'Not all those who wander are lost' - J.R.R Tolkien

Hello SARG ! Let's index and tune a SQL!

No, Not your Beetle Bailey Sarge ! Focus !! Here we have composite keys and query plans and cryptic acronyms all playing ball really well together, only in their own fashion, much like today's unsupervised machine learning methods which nobody really understands.

The pole position ('Pole Problem'??).

The story begins with LINQ and composite keys in EF. (in fact, many programmer stories usually begin with LINQ. It’s a veritable treasure trove of stories). So one day I needed the LINQ equivalent of a SQL IN query for a composite keyed table. That's what started this whole SARG thing.

Consider a table with a single column primary key called Id. The query to get records with a IN clause via LINQ is this

    from entity in db.Table 
    where computedList.Contains(entity.Id) 
    select x.

Therefore, extrapolating merrily, you reason that tables with Composite keys would need a join as you can't match multiple values in the contains option.
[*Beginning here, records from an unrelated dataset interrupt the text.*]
(* ===== verification/TreeMembers.v ===== *)
(** * Membership changes keep the tree well formed

    Adding and removing leaves, and applying the validated proposals of a
    commit, preserve [tree_wf]. *)

From Stdlib Require Import ZArith List Bool Lia String.
From S2P Require Import Prelude Constants SecureMemory Crypto Signatures SeenSet TreeIndex.
From S2P Require Import Proto GroupProto KeyPackage RatchetTree Commit TreeFacts.
Import ListNotations.
Open Scope Z_scope.

(** ** Lists of leaves *)

Lemma vget_app_l {A} (l1 l2 : list A) i : 0 <= i < len l1 -> vget (l1 ++ l2) i = vget l1 i.
Proof. intros H. unfold vget, len in *. apply nth_error_app1. lia. Qed.

Lemma vget_app_r {A} (l1 l2 : list A) i : len l1 <= i -> vget (l1 ++ l2) i = vget l2 (i - len l1).
Proof. intros H. unfold vget, len in *. rewrite nth_error_app2 by lia. f_equal. lia. Qed.

Lemma position_none_spec {A} (l : list (option A)) : forall i,
  match position_none i l with
  | Some j => i <= j < i + len l /\ vget l (j - i) = Some None
  | None => Forall (fun o => is_some o = true) l
  end.
Proof.
  induction l as [|[a|] l IH]; intros i; cbn [position_none].
  - constructor.
  - specialize (IH (i + 1)). rewrite len_cons. destruct (position_none (i + 1) l) as [j|].
    + destruct IH as [Hj Hv]. split; [lia|]. rewrite <- Hv. unfold vget.
      replace (Z.to_nat (j - i)) with (S (Z.to_nat (j - (i + 1)))) by lia. reflexivity.
    + now constructor.
  - rewrite len_cons. pose proof (len_nonneg l). split; [lia|]. now rewrite Z.sub_diag.
Qed.

Lemma enumerate_In {A} (l : list A) : forall i j a,
  In (j, a) (enumerate_from i l) <-> i <= j /\ vget l (j - i) = Some a.
Proof.
  induction l as [|x l IH]; intros i j a; cbn [enumerate_from In].
  - unfold vget. destruct (Z.to_nat (j - i)); cbn; split; try tauto; intros [_ [=]].
  - rewrite IH. split.
    + intros [[= -> ->]|[H1 H2]]; [split; [lia|now rewrite Z.sub_diag]|]. split; [lia|].
      rewrite <- H2. unfold vget. replace (Z.to_nat (j - i)) with (S (Z.to_nat (j - (i + 1)))) by lia. reflexivity.
    + intros [H1 H2]. destruct (Z.eq_dec j i) as [->|Hne].
      * left. rewrite Z.sub_diag in H2. cbn in H2. congruence.
      * right. split; [lia|]. rewrite <- H2. unfold vget.
        replace (Z.to_nat (j - i)) with (S (Z.to_nat (j - (i + 1)))) by lia. reflexivity.
Qed.

Lemma populated_In s i : In i (populated_leaf_indices s) <-> 0 <= i /\ exists d, get_leaf_data s i = Some d.
Proof.
  unfold populated_leaf_indices, get_leaf_data. rewrite in_map_iff. split.
  - intros ([j l] & <- & Hin). apply filter_In in Hin. destruct Hin as [Hin Hs]. apply enumerate_In in Hin.
    rewrite Z.sub_0_r in Hin. cbn [fst snd] in *. destruct Hin as [H0 ->]. destruct l as [d|]; [eauto|discriminate].
  - intros [H0 [d Hd]]. destruct (vget (RatchetTree.leaves s) i) as [l|] eqn:E; [|discriminate]. subst l.
    exists (i, Some d). split; [reflexivity|]. apply filter_In. split; [|reflexivity]. apply enumerate_In.
    rewrite Z.sub_0_r. auto.
Qed.

Lemma ids_In ls id : In id (ids_of ls) <->
  exists i d, 0 <= i /\ vget ls i = Some (Some d) /\ LeafData.identity_ed25519_public d = id.
Proof.
  unfold ids_of. rewrite in_flat_map. split.
  - intros ([d|] & Hin & Hid); [|destruct Hid]. destruct Hid as [Hid|[]]. apply In_nth_error in Hin.
    destruct Hin as [k Hk]. exists (Z.of_nat k), d. split; [lia|]. unfold vget. now rewrite Nat2Z.id.
  - intros (i & d & _ & Hv & Hid). exists (Some d). split; [eapply nth_error_In; exact Hv|now left].
Qed.

Lemma identity_present_In s id : identity_present s id = true <-> In id (ids_of (RatchetTree.leaves s)).
Proof.
  unfold identity_present. rewrite existsb_exists, ids_In. split.
  - intros (i & Hi & Hd). apply populated_In in Hi. destruct Hi as [H0 [d Hg]]. rewrite Hg in Hd.
    apply bytes_eqb_eq in Hd. destruct (get_leaf_range s i d H0 Hg) as [Hv _]. eauto.
  - intros (i & d & H0 & Hv & Hid). exists i. assert (Hg : get_leaf_data s i = Some d) by (unfold get_leaf_data; now rewrite Hv).
    rewrite Hg. split; [apply populated_In; eauto|]. now apply bytes_eqb_eq.
Qed.

Lemma filter_all {A} (f : A -> bool) l : Forall (fun a => f a = true) l -> filter f l = l.
Proof. induction 1 as [|a l Ha _ IH]; cbn [filter]; [reflexivity|]. now rewrite Ha, IH. Qed.

(** ** Adding a leaf *)

(** The tree with one more leaf, and with a vacant leaf taken. *)
Definition grown (x k : bytes) (d : LeafData.t) (s : RatchetTree) : RatchetTree :=
  let n := RatchetTree.leaf_count s in
  RatchetTree.mk (RatchetTree.nodes s ++ [Blank; public_node x k]) (RatchetTree.leaves s ++ [Some d]) (n + 1).

Definition filled (i : Z) (x k : bytes) (d : LeafData.t) (s : RatchetTree) : RatchetTree :=
  put_leaf i (Some d) (put_node (2 * i) (public_node x k) s).

Lemma update_snoc {A} (l : list A) a b c : update (l ++ [a; b]) (List.length l + 1) c = l ++ [a; c].
Proof. induction l as [|x l IH]; [reflexivity|]. cbn [app List.length Nat.add update]. now rewrite IH. Qed.

Lemma add_leaf_run s x k d : tree_wf s ->
  add_leaf x k d s =
  if member_count s <? MAX_GROUP_MEMBERS then
    match position_none 0 (RatchetTree.leaves s) with
    | Some i => (Ok i, filled i x k d s)
    | None => (Ok (RatchetTree.leaf_count s), grown x k d s)
    end
  else (Err (ProtocolError.group_membership "Group member limit reached"), s).
Proof.
  intros H. unfold add_leaf, sbind, sget, sguard, slift. destruct (member_count s <? MAX_GROUP_MEMBERS); [|reflexivity].
  cbn [ensure]. pose proof (position_none_spec (RatchetTree.leaves s) 0) as Hp. pose proof (wf_bound s H) as Hb.
  pose proof (wf_leaves s H) as Hl. pose proof (wf_nodes s H) as Hn.
  destruct (position_none 0 (RatchetTree.leaves s)) as [i|].
  - destruct (leaf_in_tree _ Hb i ltac:(lia)) as [-> _]. reflexivity.
  - destruct (leaf_in_tree (RatchetTree.leaf_count s + 1) ltac:(pose proof (wf_count s H); unfold MAX_GROUP_MEMBERS in *;
      rewrite max_leaves_eq; lia) (RatchetTree.leaf_count s) ltac:(lia)) as [-> _].
    unfold smod, sret, grown, put_node. cbn [RatchetTree.set_nodes RatchetTree.set_leaves RatchetTree.set_leaf_count
      RatchetTree.nodes RatchetTree.leaves RatchetTree.leaf_count]. do 3 f_equal.
    rewrite Hn, (node_count_eq (RatchetTree.leaf_count s + 1)) by (pose proof (wf_count s H); unfold MAX_GROUP_MEMBERS in *;
      rewrite max_leaves_eq; lia).
    replace (Z.to_nat _) with 2%nat by lia. unfold vset. cbn [repeat].
    replace (Z.to_nat (2 * RatchetTree.leaf_count s)) with (List.length (RatchetTree.nodes s) + 1)%nat
      by (unfold len in Hn; lia).
    rewrite update_snoc. reflexivity.
Qed.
And so you write

    from entity in db.Table
    join pair in locals 
    on new { entity.Id1, entity.Id2 }
    equals new { Id1 = pair.Item1, Id2 = pair.Item2 }
    select entity

Boom! Error message 101. ( ps. Did you ever hear that joke about the guy who wanted to write great things, move people to joy and tears through his words and ended up writing error messages for Microsoft). Here is an example in action - the result of executing the above LINQ is an error ending with ...Only primitive types or enumeration types are supported in this context..

What it means here is EF and SQL Server have no idea how to join a table in database with a list in memory. It cannot be done. You can either have a SQL query (generated through the IQueryable implementation of LINQ) or you fetch all database data into memory and then do the join. The latter is a very bad idea in a table with even 200000 rows, let alone millions.

So how do you write the LINQ such that you get SQL which runs in SQL server? Turns out that this problem is quite intractable, with no elegant solutions.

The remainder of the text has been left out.